PROVIDED RECORDS START

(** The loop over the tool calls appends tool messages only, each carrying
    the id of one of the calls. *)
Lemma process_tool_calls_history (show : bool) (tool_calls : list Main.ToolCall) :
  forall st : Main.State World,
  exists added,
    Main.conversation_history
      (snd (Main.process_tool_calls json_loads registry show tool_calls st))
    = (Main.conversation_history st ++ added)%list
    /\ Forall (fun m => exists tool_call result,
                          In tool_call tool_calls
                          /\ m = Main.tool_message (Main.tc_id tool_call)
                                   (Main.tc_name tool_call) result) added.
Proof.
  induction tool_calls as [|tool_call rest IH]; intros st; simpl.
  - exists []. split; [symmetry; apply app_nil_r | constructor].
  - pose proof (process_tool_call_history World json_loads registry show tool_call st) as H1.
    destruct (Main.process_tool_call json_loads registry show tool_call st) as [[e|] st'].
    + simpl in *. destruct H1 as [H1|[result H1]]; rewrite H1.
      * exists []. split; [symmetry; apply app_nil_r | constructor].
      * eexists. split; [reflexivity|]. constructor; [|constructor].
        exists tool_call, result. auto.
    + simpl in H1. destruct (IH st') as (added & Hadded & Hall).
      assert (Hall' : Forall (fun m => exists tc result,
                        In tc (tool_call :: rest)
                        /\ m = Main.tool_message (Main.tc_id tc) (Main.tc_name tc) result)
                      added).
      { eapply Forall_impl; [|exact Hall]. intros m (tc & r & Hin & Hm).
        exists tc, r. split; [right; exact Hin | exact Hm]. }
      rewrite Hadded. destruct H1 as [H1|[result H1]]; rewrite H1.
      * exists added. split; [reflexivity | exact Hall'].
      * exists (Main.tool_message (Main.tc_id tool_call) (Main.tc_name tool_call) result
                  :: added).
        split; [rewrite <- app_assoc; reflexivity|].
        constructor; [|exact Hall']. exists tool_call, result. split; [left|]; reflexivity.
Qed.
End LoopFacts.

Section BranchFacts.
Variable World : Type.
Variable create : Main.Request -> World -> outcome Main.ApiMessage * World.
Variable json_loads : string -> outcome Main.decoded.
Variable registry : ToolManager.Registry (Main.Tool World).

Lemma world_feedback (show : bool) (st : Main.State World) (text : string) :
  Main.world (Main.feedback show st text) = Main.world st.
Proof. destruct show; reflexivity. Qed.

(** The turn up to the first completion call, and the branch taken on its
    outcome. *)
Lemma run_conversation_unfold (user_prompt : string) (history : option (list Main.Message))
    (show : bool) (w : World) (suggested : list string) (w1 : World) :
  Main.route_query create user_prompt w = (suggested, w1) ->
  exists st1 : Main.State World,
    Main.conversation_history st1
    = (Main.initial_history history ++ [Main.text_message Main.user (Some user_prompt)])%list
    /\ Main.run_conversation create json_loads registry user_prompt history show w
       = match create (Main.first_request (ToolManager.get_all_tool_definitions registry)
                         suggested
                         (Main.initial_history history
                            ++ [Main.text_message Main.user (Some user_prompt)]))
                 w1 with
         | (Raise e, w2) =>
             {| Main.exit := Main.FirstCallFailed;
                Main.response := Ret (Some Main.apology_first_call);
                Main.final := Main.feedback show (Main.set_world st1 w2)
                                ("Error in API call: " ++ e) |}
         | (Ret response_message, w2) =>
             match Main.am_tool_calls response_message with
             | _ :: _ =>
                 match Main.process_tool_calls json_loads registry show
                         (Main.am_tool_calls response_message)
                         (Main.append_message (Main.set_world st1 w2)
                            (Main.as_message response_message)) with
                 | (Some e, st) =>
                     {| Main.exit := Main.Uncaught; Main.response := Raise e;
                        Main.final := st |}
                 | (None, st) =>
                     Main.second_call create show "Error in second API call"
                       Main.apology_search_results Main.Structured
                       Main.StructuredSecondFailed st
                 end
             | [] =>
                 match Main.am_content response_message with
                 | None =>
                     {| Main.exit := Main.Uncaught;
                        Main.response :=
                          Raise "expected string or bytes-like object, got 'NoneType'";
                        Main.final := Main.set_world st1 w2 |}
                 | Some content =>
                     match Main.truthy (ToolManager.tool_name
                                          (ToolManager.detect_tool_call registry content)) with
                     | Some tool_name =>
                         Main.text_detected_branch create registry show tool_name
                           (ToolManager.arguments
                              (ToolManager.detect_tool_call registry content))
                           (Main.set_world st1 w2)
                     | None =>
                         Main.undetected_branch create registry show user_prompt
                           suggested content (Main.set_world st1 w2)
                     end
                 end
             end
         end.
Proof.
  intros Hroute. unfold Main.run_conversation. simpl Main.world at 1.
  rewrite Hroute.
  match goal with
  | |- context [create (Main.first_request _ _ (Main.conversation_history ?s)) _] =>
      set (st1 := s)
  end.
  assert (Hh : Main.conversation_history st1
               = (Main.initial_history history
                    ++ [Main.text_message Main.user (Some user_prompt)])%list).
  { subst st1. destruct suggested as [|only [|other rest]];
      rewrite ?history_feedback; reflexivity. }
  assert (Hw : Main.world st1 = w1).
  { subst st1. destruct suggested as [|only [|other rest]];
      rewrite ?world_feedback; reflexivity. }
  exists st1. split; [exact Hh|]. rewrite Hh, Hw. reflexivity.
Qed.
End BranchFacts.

PROVIDED RECORDS END
PROVIDED RECORDS START

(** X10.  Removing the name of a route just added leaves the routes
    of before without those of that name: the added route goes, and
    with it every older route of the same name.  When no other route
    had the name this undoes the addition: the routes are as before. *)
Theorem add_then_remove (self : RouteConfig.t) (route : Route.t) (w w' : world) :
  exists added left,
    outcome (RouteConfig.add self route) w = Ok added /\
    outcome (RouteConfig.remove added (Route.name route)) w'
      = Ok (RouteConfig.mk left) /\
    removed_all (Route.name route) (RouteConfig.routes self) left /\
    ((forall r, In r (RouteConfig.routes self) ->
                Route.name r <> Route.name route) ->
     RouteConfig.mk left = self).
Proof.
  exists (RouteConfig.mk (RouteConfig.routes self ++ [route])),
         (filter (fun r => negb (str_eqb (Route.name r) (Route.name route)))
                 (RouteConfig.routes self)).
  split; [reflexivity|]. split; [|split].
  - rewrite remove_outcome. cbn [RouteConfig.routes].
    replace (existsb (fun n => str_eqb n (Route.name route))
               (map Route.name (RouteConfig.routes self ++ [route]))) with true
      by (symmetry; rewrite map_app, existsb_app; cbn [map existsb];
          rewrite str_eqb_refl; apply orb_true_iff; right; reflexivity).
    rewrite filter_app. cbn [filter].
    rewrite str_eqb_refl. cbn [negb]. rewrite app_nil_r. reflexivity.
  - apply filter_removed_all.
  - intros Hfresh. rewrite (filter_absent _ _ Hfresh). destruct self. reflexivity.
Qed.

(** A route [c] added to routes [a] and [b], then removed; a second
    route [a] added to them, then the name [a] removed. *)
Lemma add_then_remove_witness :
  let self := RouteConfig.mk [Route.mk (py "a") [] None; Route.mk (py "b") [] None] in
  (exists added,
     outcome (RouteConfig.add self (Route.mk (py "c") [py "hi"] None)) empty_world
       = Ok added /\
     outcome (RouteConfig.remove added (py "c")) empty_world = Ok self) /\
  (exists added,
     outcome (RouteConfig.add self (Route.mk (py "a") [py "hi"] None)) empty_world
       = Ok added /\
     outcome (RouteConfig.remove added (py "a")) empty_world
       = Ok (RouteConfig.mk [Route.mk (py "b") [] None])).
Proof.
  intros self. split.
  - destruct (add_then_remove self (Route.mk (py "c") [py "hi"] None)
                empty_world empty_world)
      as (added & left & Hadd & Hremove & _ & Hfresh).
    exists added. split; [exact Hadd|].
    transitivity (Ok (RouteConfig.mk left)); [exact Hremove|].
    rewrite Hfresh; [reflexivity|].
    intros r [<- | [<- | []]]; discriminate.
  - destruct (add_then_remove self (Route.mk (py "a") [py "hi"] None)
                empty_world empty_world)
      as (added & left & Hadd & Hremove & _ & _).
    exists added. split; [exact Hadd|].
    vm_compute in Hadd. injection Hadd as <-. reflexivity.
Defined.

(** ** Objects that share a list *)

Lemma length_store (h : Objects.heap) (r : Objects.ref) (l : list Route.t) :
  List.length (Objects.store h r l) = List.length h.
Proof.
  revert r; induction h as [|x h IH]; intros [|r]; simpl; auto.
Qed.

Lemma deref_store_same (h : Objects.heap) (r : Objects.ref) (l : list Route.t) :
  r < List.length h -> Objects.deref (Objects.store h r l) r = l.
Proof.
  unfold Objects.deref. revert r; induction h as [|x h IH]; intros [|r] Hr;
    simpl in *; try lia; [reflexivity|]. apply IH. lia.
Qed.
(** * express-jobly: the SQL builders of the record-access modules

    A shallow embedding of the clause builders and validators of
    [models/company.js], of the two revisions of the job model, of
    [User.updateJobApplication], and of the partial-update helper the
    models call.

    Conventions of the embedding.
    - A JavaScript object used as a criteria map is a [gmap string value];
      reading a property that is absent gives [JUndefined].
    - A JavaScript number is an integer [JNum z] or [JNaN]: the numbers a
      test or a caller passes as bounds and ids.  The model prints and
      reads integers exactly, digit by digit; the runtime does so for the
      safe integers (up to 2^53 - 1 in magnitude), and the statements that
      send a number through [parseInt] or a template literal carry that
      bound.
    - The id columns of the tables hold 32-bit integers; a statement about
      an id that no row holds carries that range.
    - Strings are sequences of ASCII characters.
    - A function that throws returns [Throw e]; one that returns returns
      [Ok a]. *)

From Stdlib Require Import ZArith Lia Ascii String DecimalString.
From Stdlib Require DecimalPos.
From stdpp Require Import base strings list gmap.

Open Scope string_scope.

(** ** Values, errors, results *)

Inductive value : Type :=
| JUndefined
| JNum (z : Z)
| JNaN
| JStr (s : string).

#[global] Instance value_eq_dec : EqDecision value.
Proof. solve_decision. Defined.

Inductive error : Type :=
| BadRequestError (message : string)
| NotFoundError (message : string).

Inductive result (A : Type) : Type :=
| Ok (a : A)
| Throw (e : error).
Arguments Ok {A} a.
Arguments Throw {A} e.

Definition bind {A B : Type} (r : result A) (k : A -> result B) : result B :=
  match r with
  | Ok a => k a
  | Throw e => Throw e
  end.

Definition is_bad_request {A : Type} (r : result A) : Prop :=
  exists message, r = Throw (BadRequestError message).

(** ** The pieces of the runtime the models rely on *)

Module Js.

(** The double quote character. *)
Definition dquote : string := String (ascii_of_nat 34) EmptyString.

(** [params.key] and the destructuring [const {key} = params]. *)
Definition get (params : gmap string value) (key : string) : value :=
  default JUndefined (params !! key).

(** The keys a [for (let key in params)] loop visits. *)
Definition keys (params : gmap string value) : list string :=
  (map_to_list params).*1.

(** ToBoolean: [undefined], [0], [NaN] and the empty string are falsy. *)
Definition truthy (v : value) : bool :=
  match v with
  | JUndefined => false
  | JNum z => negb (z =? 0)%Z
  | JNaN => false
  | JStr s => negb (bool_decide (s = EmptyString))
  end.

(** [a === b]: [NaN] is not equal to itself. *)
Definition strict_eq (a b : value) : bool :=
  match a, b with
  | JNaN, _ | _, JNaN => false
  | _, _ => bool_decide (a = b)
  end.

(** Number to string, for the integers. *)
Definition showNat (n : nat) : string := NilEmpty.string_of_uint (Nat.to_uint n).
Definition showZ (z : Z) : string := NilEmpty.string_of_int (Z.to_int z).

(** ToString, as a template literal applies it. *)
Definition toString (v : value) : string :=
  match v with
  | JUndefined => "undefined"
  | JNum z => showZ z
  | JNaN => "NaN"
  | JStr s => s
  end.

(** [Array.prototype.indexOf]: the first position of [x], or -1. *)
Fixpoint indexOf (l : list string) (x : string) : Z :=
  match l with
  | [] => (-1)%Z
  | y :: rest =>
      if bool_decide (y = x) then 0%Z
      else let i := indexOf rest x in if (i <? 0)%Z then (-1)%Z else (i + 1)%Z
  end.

PROVIDED RECORDS END

◆ ACTIVITY ◆
Every line holding the word "models" should be copied out of the records above.

◆ RESPONSE ◆
    [models/company.js], of the two revisions of the job model, of
    models call.
(** ** The pieces of the runtime the models rely on *)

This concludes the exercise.